START GIVEN RECORDS
(* ===== verification/Events.v ===== *)
(** Event delivery, [src/events.go]: membership changes commit events to a
    queue and one dispatcher goroutine delivers them.

    The queue's fields are those of [Memberlist] guarded by [eventMu], with
    the one-slot channel [eventWake] as a flag. The dispatcher is a state
    machine with one step per critical section or blocking point of
    [eventDispatch], so that producers and the dispatcher interleave as
    goroutines do. A receipt is named by a number; [close] of its channel
    records the number. *)

From S2P Require Import Prelude Wire NetAddr Nodes.

(** ** Data *)

Inductive eventKind := eventJoin | eventUpdate | eventLeave | eventConflict.

#[global] Instance eventKind_eq_dec : EqDecision eventKind.
Proof. solve_decision. Defined.

Record queuedEvent := MkEvent {
  ev_kind : eventKind;
  ev_node : Node;
  ev_other : option Node;
  ev_seq : Z;
  ev_receipt : option Z;
}.

Record eventQueue := EventQueue {
  e_events : list queuedEvent;
  e_pending : Z;
  e_sealed : bool;
  e_seq : Z;
  e_wake : bool;             (* a token in [eventWake] *)
  e_attached : gset Z;       (* receipts with [attached] set *)
  e_closed : list Z;         (* receipts whose [done] was closed, in order *)
  e_delivered : list queuedEvent;  (* callbacks made, in order *)
}.

Definition newEventQueue : eventQueue := EventQueue [] 0 false 0 false ∅ [] [].

(** ** Producers *)

(** The part of [enqueueEventLocked] up to the release of [eventMu]. *)
Definition commitEvent (q : eventQueue) (kind : eventKind) (node : Node) (other : option Node) (r : option Z)
    : eventQueue :=
  let seq := u64 (e_seq q + 1) in
  let ev := MkEvent kind node other seq r in
  EventQueue (e_events q ++ [ev]) (e_pending q + 1) (e_sealed q) seq (e_wake q)
    (match r with Some r => {[ r ]} ∪ e_attached q | None => e_attached q end)
    (e_closed q) (e_delivered q).

(** The non-blocking send on [eventWake]: a token that is there already is
    enough. *)
Definition wake (q : eventQueue) : eventQueue :=
  EventQueue (e_events q) (e_pending q) (e_sealed q) (e_seq q) true
    (e_attached q) (e_closed q) (e_delivered q).

Definition enqueueEventLocked (q : eventQueue) (kind : eventKind) (node : Node) (other : option Node)
    (r : option Z) : eventQueue :=
  wake (commitEvent q kind node other r).

(** The seal of [finishShutdown]. *)
Definition seal (q : eventQueue) : eventQueue :=
  EventQueue (e_events q) (e_pending q) true (e_seq q) (e_wake q)
    (e_attached q) (e_closed q) (e_delivered q).

(** ** The dispatcher *)

(** Where the dispatcher is: at the top of its loop, blocked on [eventWake],
    about to call the consumer, about to lower [eventPending], returned. *)
Inductive dispatcher :=
| DTop
| DWaiting
| DDelivering (ev : queuedEvent)
| DDelivered
| DReturned.

(** The first critical section: pop, wait or return. *)
Definition popEvent (q : eventQueue) : dispatcher * eventQueue :=
  match e_events q with
  | [] => if e_sealed q then (DReturned, q) else (DWaiting, q)
  | ev :: events =>
      (DDelivering ev,
       EventQueue events (e_pending q) (e_sealed q) (e_seq q) (e_wake q)
         (e_attached q) (e_closed q) (e_delivered q))
  end.

(** The callback, and then the receipt. *)
Definition deliverEvent (ev : queuedEvent) (q : eventQueue) : eventQueue :=
  EventQueue (e_events q) (e_pending q) (e_sealed q) (e_seq q) (e_wake q) (e_attached q)
    (match ev_receipt ev with Some r => e_closed q ++ [r] | None => e_closed q end)
    (e_delivered q ++ [ev]).

Definition eventDispatch (d : dispatcher) (q : eventQueue) : option (dispatcher * eventQueue) :=
  match d with
  | DTop => Some (popEvent q)
  | DWaiting =>
      if e_wake q then
        Some (DTop, EventQueue (e_events q) (e_pending q) (e_sealed q) (e_seq q) false
                      (e_attached q) (e_closed q) (e_delivered q))
      else None
  | DDelivering ev => Some (DDelivered, deliverEvent ev q)
  | DDelivered =>
      Some (DTop, EventQueue (e_events q) (e_pending q - 1) (e_sealed q) (e_seq q) (e_wake q)
                    (e_attached q) (e_closed q) (e_delivered q))
  | DReturned => None
  end.

(** What [waitEventReceipt] answers for the receipt [r], given whether the
    caller is inside a callback and what woke the select up first. *)
Inductive wakeup := WokenByDelivery | WokenByContext | WokenByShutdown.
Inductive waitResult := Delivered | ContextError | ShutdownError.

Definition waitEventReceipt (q : eventQueue) (r : option Z) (inCallback : bool) (w : wakeup) : waitResult :=
  match r with
  | None => Delivered
  | Some r =>
      if negb (bool_decide (r ∈ e_attached q)) then Delivered
      else if inCallback then Delivered
      else
        match w with
        | WokenByDelivery => Delivered
        | WokenByContext => if bool_decide (r ∈ e_closed q) then Delivered else ContextError
        | WokenByShutdown => if bool_decide (r ∈ e_closed q) then Delivered else ShutdownError
        end
  end.

(** ** Specification

    The system of producers and dispatcher. [ds_signals] counts the producers
    (and the sealer) that have released [eventMu] and not yet sent on
    [eventWake]; [ds_committed] is the history of commits. No event is
    committed after the seal: mutations check [hasShutdown] under [nodeLock],
    and the seal is set under it after the flag. *)

Record eventSystem := System {
  ds_q : eventQueue;
  ds_d : dispatcher;
  ds_signals : nat;
  ds_committed : list queuedEvent;
}.

Inductive event_step : eventSystem -> eventSystem -> Prop :=
| step_commit q d n l kind node other r :
    e_sealed q = false ->
    event_step (System q d n l)
      (System (commitEvent q kind node other r) d (S n) (l ++ [MkEvent kind node other (u64 (e_seq q + 1)) r]))
| step_signal q d n l :
    event_step (System q d (S n) l) (System (wake q) d n l)
| step_seal q d n l :
    event_step (System q d n l) (System (seal q) d (S n) l)
| step_dispatch q d n l d' q' :
    eventDispatch d q = Some (d', q') ->
    event_step (System q d n l) (System q' d' n l).

Definition initialSystem : eventSystem := System newEventQueue DTop 0 [].

Definition inflight (d : dispatcher) : list queuedEvent :=
  match d with DDelivering ev => [ev] | _ => [] end.

Record events_ok (s : eventSystem) : Prop := {
  ok_history : ds_committed s = e_delivered (ds_q s) ++ inflight (ds_d s) ++ e_events (ds_q s);
  ok_seq : e_seq (ds_q s) = u64 (len (ds_committed s));
  ok_seqs : forall i ev, ds_committed s !! i = Some ev -> ev_seq ev = u64 (Z.of_nat i + 1);
  ok_pending : e_pending (ds_q s) =
    len (e_events (ds_q s)) + match ds_d s with DDelivering _ | DDelivered => 1 | _ => 0 end;
  ok_closed : e_closed (ds_q s) = omap ev_receipt (e_delivered (ds_q s));
  ok_attached : forall r, r ∈ e_attached (ds_q s) <-> r ∈ omap ev_receipt (ds_committed s);
  ok_waiting : ds_d s = DWaiting -> e_events (ds_q s) <> [] \/ e_sealed (ds_q s) = true ->
    e_wake (ds_q s) = true \/ ds_signals s <> 0%nat;
  ok_returned : ds_d s = DReturned -> e_sealed (ds_q s) = true /\ e_events (ds_q s) = [];
}.

(** The dispatcher left alone for [fuel] steps. *)
Fixpoint drain (fuel : nat) (d : dispatcher) (q : eventQueue) : dispatcher * eventQueue :=
  match fuel with
  | O => (d, q)
  | S fuel =>
      match eventDispatch d q with
      | Some (d, q) => drain fuel d q
      | None => (d, q)
      end
  end.

Definition dispatchMeasure (d : dispatcher) (q : eventQueue) : nat :=
  3 * length (e_events q) +
  match d with DTop => 1 | DWaiting => 2 | DDelivering _ => 3 | DDelivered => 2 | DReturned => 0 end.

(** ** Lemmas *)

Lemma initialSystem_ok : events_ok initialSystem.
Proof. constructor; cbn; try done; try set_solver. Qed.

Lemma commit_ok q d n l kind node other r :
  e_sealed q = false -> events_ok (System q d n l) ->
  events_ok (System (commitEvent q kind node other r) d (S n)
    (l ++ [MkEvent kind node other (u64 (e_seq q + 1)) r])).
Proof.
  intros Hs [H1 H2 H3 H4 H5 H6 H7 H8]. cbn in *. constructor; cbn; try done.
  - by rewrite H1, <- !app_assoc.
  - rewrite H2, len_app, len_cons, len_nil. unfold u64. rewrite Zplus_mod_idemp_l. done.
  - intros i ev Hi. apply lookup_app_Some in Hi as [Hi|[Hge Hi]]; [by apply H3|].
    apply list_lookup_singleton_Some in Hi as [Hz <-]. cbn. rewrite H2.
    unfold u64. rewrite Zplus_mod_idemp_l. f_equal. unfold len. lia.
  - rewrite H4, len_app, len_cons. change (len []) with 0. lia.
  - intros x. rewrite omap_app, elem_of_app, <- H6. cbn. destruct r as [r|]; [set_solver|].
    split; [by left|]. intros [?|Hx]; [done|]. by apply not_elem_of_nil in Hx.
  - intros. by right.
  - intros Hd. destruct (H8 Hd). congruence.
Qed.

Lemma dispatch_ok q d n l d' q' :
  eventDispatch d q = Some (d', q') -> events_ok (System q d n l) -> events_ok (System q' d' n l).
Proof.
  intros E [H1 H2 H3 H4 H5 H6 H7 H8]. cbn in *.
  destruct d as [| |ev| |]; cbn in E, H1.
  - unfold popEvent in E. destruct (e_events q) as [|ev events] eqn:Ee.
    + destruct (e_sealed q) eqn:Es; injection E as <- <-; constructor; cbn; rewrite ?Ee; try done.
      intros _ [?|?]; congruence.
    + injection E as <- <-. constructor; cbn; try done. rewrite H4, len_cons. lia.
  - destruct (e_wake q); [|done]. injection E as <- <-. constructor; cbn; done.
  - injection E as <- <-. constructor; cbn; try done.
    + by rewrite H1, <- app_assoc.
    + rewrite omap_app, <- H5. cbn. by destruct (ev_receipt ev); rewrite ?app_nil_r.
  - injection E as <- <-. constructor; cbn; try done. lia.
  - done.
Qed.

Lemma event_step_ok s s' : event_step s s' -> events_ok s -> events_ok s'.
Proof.
  intros [q d n l kind node other r Hs|q d n l|q d n l|q d n l d' q' E].
  - by apply commit_ok.
  - intros [H1 H2 H3 H4 H5 H6 H7 H8]. constructor; cbn in *; try done. intros. by left.
  - intros [H1 H2 H3 H4 H5 H6 H7 H8]. constructor; cbn in *; try done; [intros; by right|].
    intros Hd. by destruct (H8 Hd).
  - by apply dispatch_ok.
Qed.

Lemma event_reachable_ok s : rtc event_step initialSystem s -> events_ok s.
Proof.
  intros H. pose proof initialSystem_ok as Hi. induction H as [|s s' s'' Hst _ IH]; [done|].
  apply IH. by eapply event_step_ok.
Qed.

(** A step without producers lowers the measure, and keeps the seal. *)
Lemma dispatch_progress q d d' q' :
  eventDispatch d q = Some (d', q') -> e_sealed q = true ->
  (dispatchMeasure d' q' < dispatchMeasure d q)%nat /\ e_sealed q' = true.
Proof.
  unfold dispatchMeasure. destruct d as [| |ev| |]; cbn; intros E Hs; simplify_eq; cbn; try (split; [lia|done]).
  - unfold popEvent in E. destruct (e_events q) eqn:Ee; rewrite ?Hs in E; simplify_eq; cbn; rewrite ?Ee; cbn;
      split; done || lia.
  - destruct (e_wake q); simplify_eq; cbn. split; [lia|done].
Qed.

Lemma drain_ok fuel d q l :
  events_ok (System q d 0 l) -> e_sealed q = true -> (dispatchMeasure d q <= fuel)%nat ->
  exists q', drain fuel d q = (DReturned, q') /\ events_ok (System q' DReturned 0 l).
Proof.
  revert d q. induction fuel as [|fuel IH]; intros d q Hok Hs Hf.
  - exists q. unfold dispatchMeasure in Hf. destruct d; try lia. done.
  - cbn [drain]. destruct (eventDispatch d q) as [[d' q']|] eqn:E.
    + destruct (dispatch_progress q d d' q' E Hs). apply IH; [by eapply dispatch_ok|done|lia].
    + destruct d; cbn in E; try done; [|by exists q].
      destruct Hok as [_ _ _ _ _ _ H7 _]. cbn in H7. destruct H7 as [Hw|]; [done|by right| |done].
      by rewrite Hw in E.
Qed.

(** ** Properties *)

(** C28: Whatever the interleaving of producers and the dispatcher, consumers
    see the committed events in commit order, each once and none skipped;
    receipts are completed exactly for the delivered events, the pending count
    is exact, and the dispatcher never sleeps over work or a seal that nobody
    is about to signal. *)
Theorem events_delivered_in_order s :
  rtc event_step initialSystem s ->
  e_delivered (ds_q s) `prefix_of` ds_committed s /\
  (forall i ev, ds_committed s !! i = Some ev -> ev_seq ev = u64 (Z.of_nat i + 1)) /\
  e_closed (ds_q s) = omap ev_receipt (e_delivered (ds_q s)) /\
  (ds_d s = DWaiting -> e_events (ds_q s) <> [] \/ e_sealed (ds_q s) = true ->
   e_wake (ds_q s) = true \/ ds_signals s <> 0%nat) /\
  (ds_d s = DReturned -> e_delivered (ds_q s) = ds_committed s /\ e_pending (ds_q s) = 0).
Proof.
  intros [H1 H2 H3 H4 H5 H6 H7 H8]%event_reachable_ok. split_and!; try done.
  - rewrite H1. by apply prefix_app_r.
  - intros Hd. destruct (H8 Hd) as [_ He]. rewrite Hd, He in *. cbn in *. by rewrite H1, app_nil_r.
Qed.

Lemma events_delivered_in_order_witness :
  let n := newNode "a" None 0 None StateAlive in
  let ev := MkEvent eventJoin n None 1 (Some 7) in
  e_delivered (deliverEvent ev newEventQueue) `prefix_of` [ev].
Proof.
  intros n ev.
  apply (events_delivered_in_order
    (System (deliverEvent ev (popEvent (wake (commitEvent newEventQueue eventJoin n None (Some 7)))).2)
       DDelivered 0 [ev])).
  eapply rtc_l; [by apply (step_commit _ _ _ _ eventJoin n None (Some 7))|].
  eapply rtc_l; [apply step_signal|].
  eapply rtc_l; [apply step_dispatch; reflexivity|].
  eapply rtc_l; [apply step_dispatch; reflexivity|]. apply rtc_refl.
Defined.

(** Once the queue is sealed and every producer has signalled, the
    dispatcher alone returns after a bounded number of steps, with every
    committed event delivered and every attached receipt completed: the join
    of [finishShutdown] terminates. *)
Theorem dispatcher_drains s :
  rtc event_step initialSystem s -> e_sealed (ds_q s) = true -> ds_signals s = 0%nat ->
  exists q, drain (dispatchMeasure (ds_d s) (ds_q s)) (ds_d s) (ds_q s) = (DReturned, q) /\
    e_delivered q = ds_committed s /\ e_pending q = 0 /\
    (forall r, r ∈ e_attached q -> waitEventReceipt q (Some r) false WokenByShutdown = Delivered).
Proof.
  intros Hs%event_reachable_ok Hseal Hn. destruct s as [q d n l]. cbn in *. subst n.
  destruct (drain_ok (dispatchMeasure d q) d q l Hs Hseal) as (q' & E & [H1 H2 H3 H4 H5 H6 H7 H8]); [done|].
  cbn in *. destruct (H8 eq_refl) as [Hs' He]. rewrite He in *. cbn in *. rewrite app_nil_r in H1.
  exists q'. split_and!; [done..|]. intros r Hr. rewrite !bool_decide_true; [done| |done].
  by rewrite H5, <- H1, <- H6.
Qed.

Lemma dispatcher_drains_witness :
  let n := newNode "a" None 0 None StateAlive in
  let q := seal (wake (commitEvent newEventQueue eventJoin n None (Some 7))) in
  exists q', drain (dispatchMeasure DTop (wake q)) DTop (wake q) = (DReturned, q') /\
    e_delivered q' = [MkEvent eventJoin n None 1 (Some 7)] /\ e_pending q' = 0 /\
    (forall r, r ∈ e_attached q' -> waitEventReceipt q' (Some r) false WokenByShutdown = Delivered).
Proof.
  intros n q. apply (dispatcher_drains (System (wake q) DTop 0 [MkEvent eventJoin n None 1 (Some 7)]));
    [|reflexivity|reflexivity].
  eapply rtc_l; [by apply (step_commit _ _ _ _ eventJoin n None (Some 7))|].
  eapply rtc_l; [apply step_signal|].
  eapply rtc_l; [apply step_seal|].
  eapply rtc_l; [apply step_signal|]. apply rtc_refl.
Defined.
END GIVEN RECORDS
• EXERCISE:
With the first line of the records as the start and the line holding "machine with one" as the end, please copy exactly those lines and no others.

• RESULT:
(* ===== verification/Events.v ===== *)
(** Event delivery, [src/events.go]: membership changes commit events to a
    queue and one dispatcher goroutine delivers them.

    The queue's fields are those of [Memberlist] guarded by [eventMu], with
    the one-slot channel [eventWake] as a flag. The dispatcher is a state
    machine with one step per critical section or blocking point of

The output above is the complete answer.